Jun 4, 2008

Political leverage, not environmental protection, behind Turkey's move to ratify Kyoto?

Political concerns shadow environment protection in Kyoto move

Wednesday, June 4, 2008
MUSTAFA OĞUZANKARA – Turkish Daily News

Turkey finally ratifies the Kyoto Protocol, but the decision is likely to be a political disguised as real environmental concerns. Instead of developing sound strategies to help alleviate climate change, gaining political leverage in world affairs seem to dominate the country's position toward Kyoto.

The government's decision to join the Kyoto Protocol three years after the agreement came into force seems like a diplomatic move rather than a sincere commitment to fully implement the international criteria to limit global warming, a Turkish environmentalist said yesterday.

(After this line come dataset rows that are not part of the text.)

(* ===== verification/GenInv.v ===== *)
(** * The engine host: what an operation on one sequence may change

    An operation on a sequence changes the log of its own client and the KV
    memory of its own slot; it leaves the sequence in good order, or ends it:
    slot freed, outcome reported, and a terminal event that fits the
    reference sent, parked or (client gone) dropped. *)

From Stdlib Require Import ZArith Lia.
From stdpp Require Import base list strings option gmap.
From S2P Require Import Prelude Float StrUtil StopScan Engine GenOps GenLoop GenStep GenRef.

Open Scope nat_scope.

(** A client that left stays away. *)
Class EnvLaws `{E : Engine} (W : Env) : Prop :=
  gone_mono : ∀ j n m, n ≤ m → gone j n = true → gone j m = true.

Section inv.
Context {E : Engine} {W : Env} {L : EnvLaws W}.
Variable jobs : nat → Job.
Variable cfg : HostCfg.

Abbreviation target := (target jobs).
Abbreviation gen_ok := (gen_ok jobs cfg).
Abbreviation stream_ok := (stream_ok jobs cfg).
Abbreviation log_ok := (log_ok jobs).
Abbreviation term_ok := (term_ok jobs).

(** ** Frames *)
Record local (j : nat) (s : SeqId) (cx cx' : Ctx) : Prop := {
  lo_tick : cx_tick cx ≤ cx_tick cx';
  lo_torn : cx_torn cx' = cx_torn cx;
  lo_rows : cx_rows cx' = cx_rows cx;
  lo_evs : ∀ j', j' ≠ j → evs j' (cx_out cx') = evs j' (cx_out cx);
  lo_kv : ∀ s', s' ≠ s → kv_of (cx_kv cx') s' = kv_of (cx_kv cx) s' }.

Record shared (cx cx' : Ctx) : Prop := {
  sh_free : cx_free cx' = cx_free cx;
  sh_retained : cx_retained cx' = cx_retained cx;
  sh_outbox : cx_outbox cx' = cx_outbox cx;
  sh_reports : cx_reports cx' = cx_reports cx }.

(** Only the log of [j] grows. *)
Record quiet (j : nat) (cx cx' : Ctx) : Prop := {
  qu_shared : shared cx cx';
  qu_kv : cx_kv cx' = cx_kv cx;
  qu_local : ∀ s, local j s cx cx' }.

Lemma local_refl j s cx : local j s cx cx.
Proof. by split. Qed.
Lemma local_trans j s a b c : local j s a b → local j s b c → local j s a c.
Proof.
  intros [A1 A2 A3 A4 A5] [B1 B2 B3 B4 B5]. split; [lia|congruence|congruence| |].
  - intros. rewrite B4, A4; done.
  - intros. rewrite B5, A5; done.
Qed.
Lemma shared_refl cx : shared cx cx.
Proof. by split. Qed.
Lemma shared_trans a b c : shared a b → shared b c → shared a c.
Proof. intros [] []. split; congruence. Qed.
Lemma quiet_refl j cx : quiet j cx cx.
Proof. split; [apply shared_refl|done|]. intros; apply local_refl. Qed.
Lemma quiet_trans j a b c : quiet j a b → quiet j b c → quiet j a c.
Proof.
  intros [A1 A2 A3] [B1 B2 B3].
  split; [eapply shared_trans; eauto|congruence|]. intros s. eapply local_trans; eauto.
Qed.

Definition ticked (cx : Ctx) : Ctx := upd_tick (S (cx_tick cx)) cx.
Definition sent (j : nat) (ev : TokenEvent) (cx : Ctx) : Ctx := upd_out (cx_out cx ++ [(j, ev)]) (ticked cx).

Lemma quiet_ticked j cx : quiet j cx (ticked cx).
Proof. split; [by split|done|]. intros s. split; simpl; auto. Qed.
Lemma quiet_sent j ev cx : quiet j cx (sent j ev cx).
Proof. split; [by split|done|]. intros s. split; simpl; auto. intros. by apply evs_snoc_ne. Qed.

Lemma try_send_spec j ev (Q : SendRes → Ctx → Prop) cx :
  (gone j (cx_tick cx) = true → Q SClosed (ticked cx)) →
  (gone j (cx_tick cx) = false → Q SFull (ticked cx)) →
  (gone j (cx_tick cx) = false → Q SOk (sent j ev cx)) → wp (try_send j ev) Q cx.
Proof.
  intros. unfold try_send. wp. destruct (gone j (cx_tick cx)); wp; [auto|].
  destruct (room (cx_tick cx)); wp; auto.
Qed.

Lemma gone_later j cx cx' s i : local j s cx cx' → gone i (cx_tick cx') = false → gone i (cx_tick cx) = false.
Proof using L.
  intros [? _ _ _ _] H'. destruct (gone i (cx_tick cx)) eqn:Eg; [|done].
  pose proof (gone_mono _ _ (cx_tick cx') lo_tick0 Eg). congruence.
Qed.

Lemma gone_ticked j cx : gone j (cx_tick cx) = true → gone j (cx_tick (ticked cx)) = false → False.
Proof.
  intros Hg Hg'. pose proof (gone_mono j _ (S (cx_tick cx)) (Nat.le_succ_diag_r _) Hg). simpl in Hg'. congruence.
Qed.

(** ** Streams are stable under the work of others *)
Lemma streamed_local j s cx cx' i ps : local j s cx cx' → i ≠ j → streamed i ps cx → streamed i ps cx'.
Proof. intros Hl Hn Hs. unfold streamed. by rewrite (lo_evs _ _ _ _ Hl) by done. Qed.

Lemma delivered_local j s cx cx' g P : local j s cx cx' → g_id g ≠ j → delivered cx g P → delivered cx' g P.
Proof using L.
  intros Hl Hn (ps & H1 & H2 & H3 & H4). exists ps. split_and!; [|done|done|].
  - eapply streamed_local; eauto.
  - intros Hg. apply H4. eapply gone_later; eauto.
Qed.

Lemma stream_ok_local b j s cx cx' g : local j s cx cx' → g_id g ≠ j → stream_ok b cx g → stream_ok b cx' g.
Proof using L.
  intros Hl Hn (? & ? & P & ? & ? & ? & ?). split_and!; [done|done|]. exists P. split_and!; [done| |done|done].
  eapply delivered_local; eauto.
Qed.

Lemma kv_ok_local j s cx cx' g : local j s cx cx' → g_seq g ≠ s → kv_ok cx g → kv_ok cx' g.
Proof. intros Hl Hn Hk H1 H2. rewrite (lo_kv _ _ _ _ Hl) by done. auto. Qed.

Lemma gen_ok_local b j s cx cx' g : local j s cx cx' → g_id g ≠ j → g_seq g ≠ s → gen_ok b cx g → gen_ok b cx' g.
Proof using L.
  intros ??? (? & ? & ?). split_and!; [eapply stream_ok_local; eauto|done|eapply kv_ok_local; eauto].
Qed.

Lemma gen_ok_mono b cx g : gen_ok true cx g → gen_ok b cx g.
Proof.
  intros Hg. destruct b; [exact Hg|]. destruct Hg as ((Ho & Hf & P & H1 & H2 & H3 & H4) & H5 & H6).
  split_and!; [|done|done]. split_and!; [done|done|]. exists P. split_and!; [done|done| |].
  - unfold promise in *. destruct (g_terminal g) as [[]|]; [done|done|]. destruct (g_pending g) as [[]|]; done.
  - intros Hd. destruct (H4 Hd) as [Hm Hg]. split; [done|]. intros Hj. destruct (Hg Hj) as (c & ? & ? & ?). by exists c.
Qed.

(** ** The end of a sequence *)

(** What becomes of the terminal event of [j]. *)
Definition settled (j : nat) (cx cx' : Ctx) : Prop :=
  (cx_outbox cx' = cx_outbox cx ∧ log_ok j (evs j (cx_out cx')))
  ∨ ∃ ps ev, cx_outbox cx' = cx_outbox cx ++ [(j, ev)] ∧ streamed j ps cx' ∧ term_ok j ps ev.

Definition kept_slot (s : SeqId) (cx cx' : Ctx) : Prop :=
  cx_retained cx' = cx_retained cx
  ∨ ∃ h, cx_retained cx' = cx_retained cx ++ [MkSlotKv s h] ∧ kv_of (cx_kv cx') s = h.

Record ended (g : ActiveGen) (cx cx' : Ctx) : Prop := {
  en_free : cx_free cx' = cx_free cx ++ [g_seq g];
  en_kept : kept_slot (g_seq g) cx cx';
  en_reports : cx_reports cx' = cx_reports cx ++ [(g_id g, Finished)];
  en_settled : settled (g_id g) cx cx' }.

Record gstep (b : bool) (cx : Ctx) (g : ActiveGen) (g' : ActiveGen) (cx' : Ctx) : Prop := {
  gs_local : local (g_id g) (g_seq g) cx cx';
  gs_fix : g_fix g' = g_fix g;
  gs_end : if g_done g' then ended g cx cx' else shared cx cx' ∧ gen_ok b cx' g' }.

Lemma gstep_mono b cx g g' cx' : gstep true cx g g' cx' → gstep b cx g g' cx'.
Proof.
  intros [H1 H2 H3]. split; [done|done|]. destruct (g_done g'); [done|]. destruct H3. split; [done|]. by apply gen_ok_mono.
Qed.

(** Work on the same sequence before an operation. *)
Lemma gstep_after b cx cx0 g0 g g' cx' :
  local (g_id g) (g_seq g) cx cx0 → shared cx cx0 → g_fix g0 = g_fix g → gstep b cx0 g0 g' cx' → gstep b cx g g' cx'.
Proof.
  intros Hl Hs Hf [H1 H2 H3].
  assert (Hi : g_id g0 = g_id g) by (unfold g_id, g_job; by rewrite Hf).
  assert (Hse : g_seq g0 = g_seq g) by (unfold g_seq; by rewrite Hf).
  rewrite Hi, Hse in H1.
  split; [eapply local_trans; eauto|congruence|]. destruct Hs as [S1 S2 S3 S4]. destruct (g_done g').
  - destruct H3 as [F1 F2 F3 F4]. rewrite Hi in F3, F4. rewrite Hse in F1, F2.
    split; [congruence| |congruence|].
    + unfold kept_slot in *. by rewrite <- S2.
    + unfold settled in *. by rewrite <- S3.
  - destruct H3 as [T1 T2]. split; [|done]. eapply shared_trans; [|done]. by split.
Qed.

(** Delivery before an operation on the same sequence. *)
Lemma gstep_quiet b cx cx0 g0 g g' cx' :
  quiet (g_id g) cx cx0 → g_fix g0 = g_fix g → gstep b cx0 g0 g' cx' → gstep b cx g g' cx'.
Proof. intros [Hs Hk Hl] Hf HG. by eapply gstep_after. Qed.
End inv.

"Turkey's move is a political one. It is a way of saying ‘I am in the club,'” Yunus Arıkan, a climate change senior project manager for the Regional Environmental Center for Central and Eastern Europe (REC), told the Turkish Daily News yesterday.

Arıkan referred to Turkey's wish to grab a seat at the 14th Conference of Participants this December and to have a say in the post-Kyoto environmental regime. The Kyoto Protocol was open for signatures in 1998, and entered into force in 2005 with the accession of Russia. Kyoto was signed by 176 countries and 37 among them are obliged to cut their greenhouse emission levels between 2008-12. “Governments around the world are trying to shape the next term by holding international meetings, and work will be concluded in 2009,” Arıkan said.

Politics dominate environmental policy

Foreign Ministry officials said another major point was to strengthen Turkey's bid for a non-permanent seat in the United Nations Security Council. Environmental issues are high on the Council's, thus Kyoto is of major importance to Turkey, officials told the TDN.

Turkey is also obliged to ratify the protocol to join the European Union. “The EU has even stricter environmental protection policy. Turkey must adapt to it sooner or later,” said Arıkan.
“State institutions have no strategy to implement protocols aims,” Greenpeace Mediterranean Director Uygar Özesmi said. “Even the United States, which did not ratify the protocol, set standards similar to the Kyoto Protocol on environmental protection. Turkey needs a top-level decision and must lay out and announce publicly its aims and determine what changes will be made in which sector, until 2010, 2020 and 2050,” he said.

A misstep turned into an advantage

Özesmi noted that, contrary to common belief, signing the Kyoto Protocol does not put an additional burden on Turkey until 2012. “The acceleration of the ratification process is a positive development. Turkey was late in participating in the United Nations Framework Convention on Climate Change and in ratifying the Kyoto Protocol,” he said. Turkey missed the possibility of becoming a “party” to the protocol, so will instead “accede” to it if Parliament chooses to ratify it.
Turkey's long-overdue move can also be interpreted from a positive point of view by those more concerned with the agreement's possible burdens on industry. Turkey was not a party to the convention adopted in 1992 when the Kyoto Protocol was negotiated, so it is not currently included in the agreement's Annex-B, which includes 39 countries that are obliged to reduce their greenhouse emissions to 1990 levels between 2008-12.

“Turkey was mistakenly included in the beginning among both developed and responsible countries,” said Arıkan. Turkey thus had to share the responsibility for providing developing countries with new and additional financial resources, transferring technology to them, and even meeting the agreed full costs incurred by developing country parties. The Foreign Ministry has suggested that Turkey's inclusion in both annexes was the result of its membership to the Organization for Economic Cooperation and Development (OECD). Turkey disputed its cumbersome position, and finally was deleted from Annex II by an amendment that entered into force June 28, 2002, following a decision adopted at the seventh Conference of Parties that took place the previous year. After the decision, Turkey ratified the U.N. convention in 2004.

It is entirely up to the government to reduce greenhouse gas emissions until 2012, noted Arıkan. Nevertheless, Turkey will sooner or later have to begin serious thinking to curb its greenhouse emissions. “It will certainly be asked to bear a burden in the next arrangements,” Arıkan warned.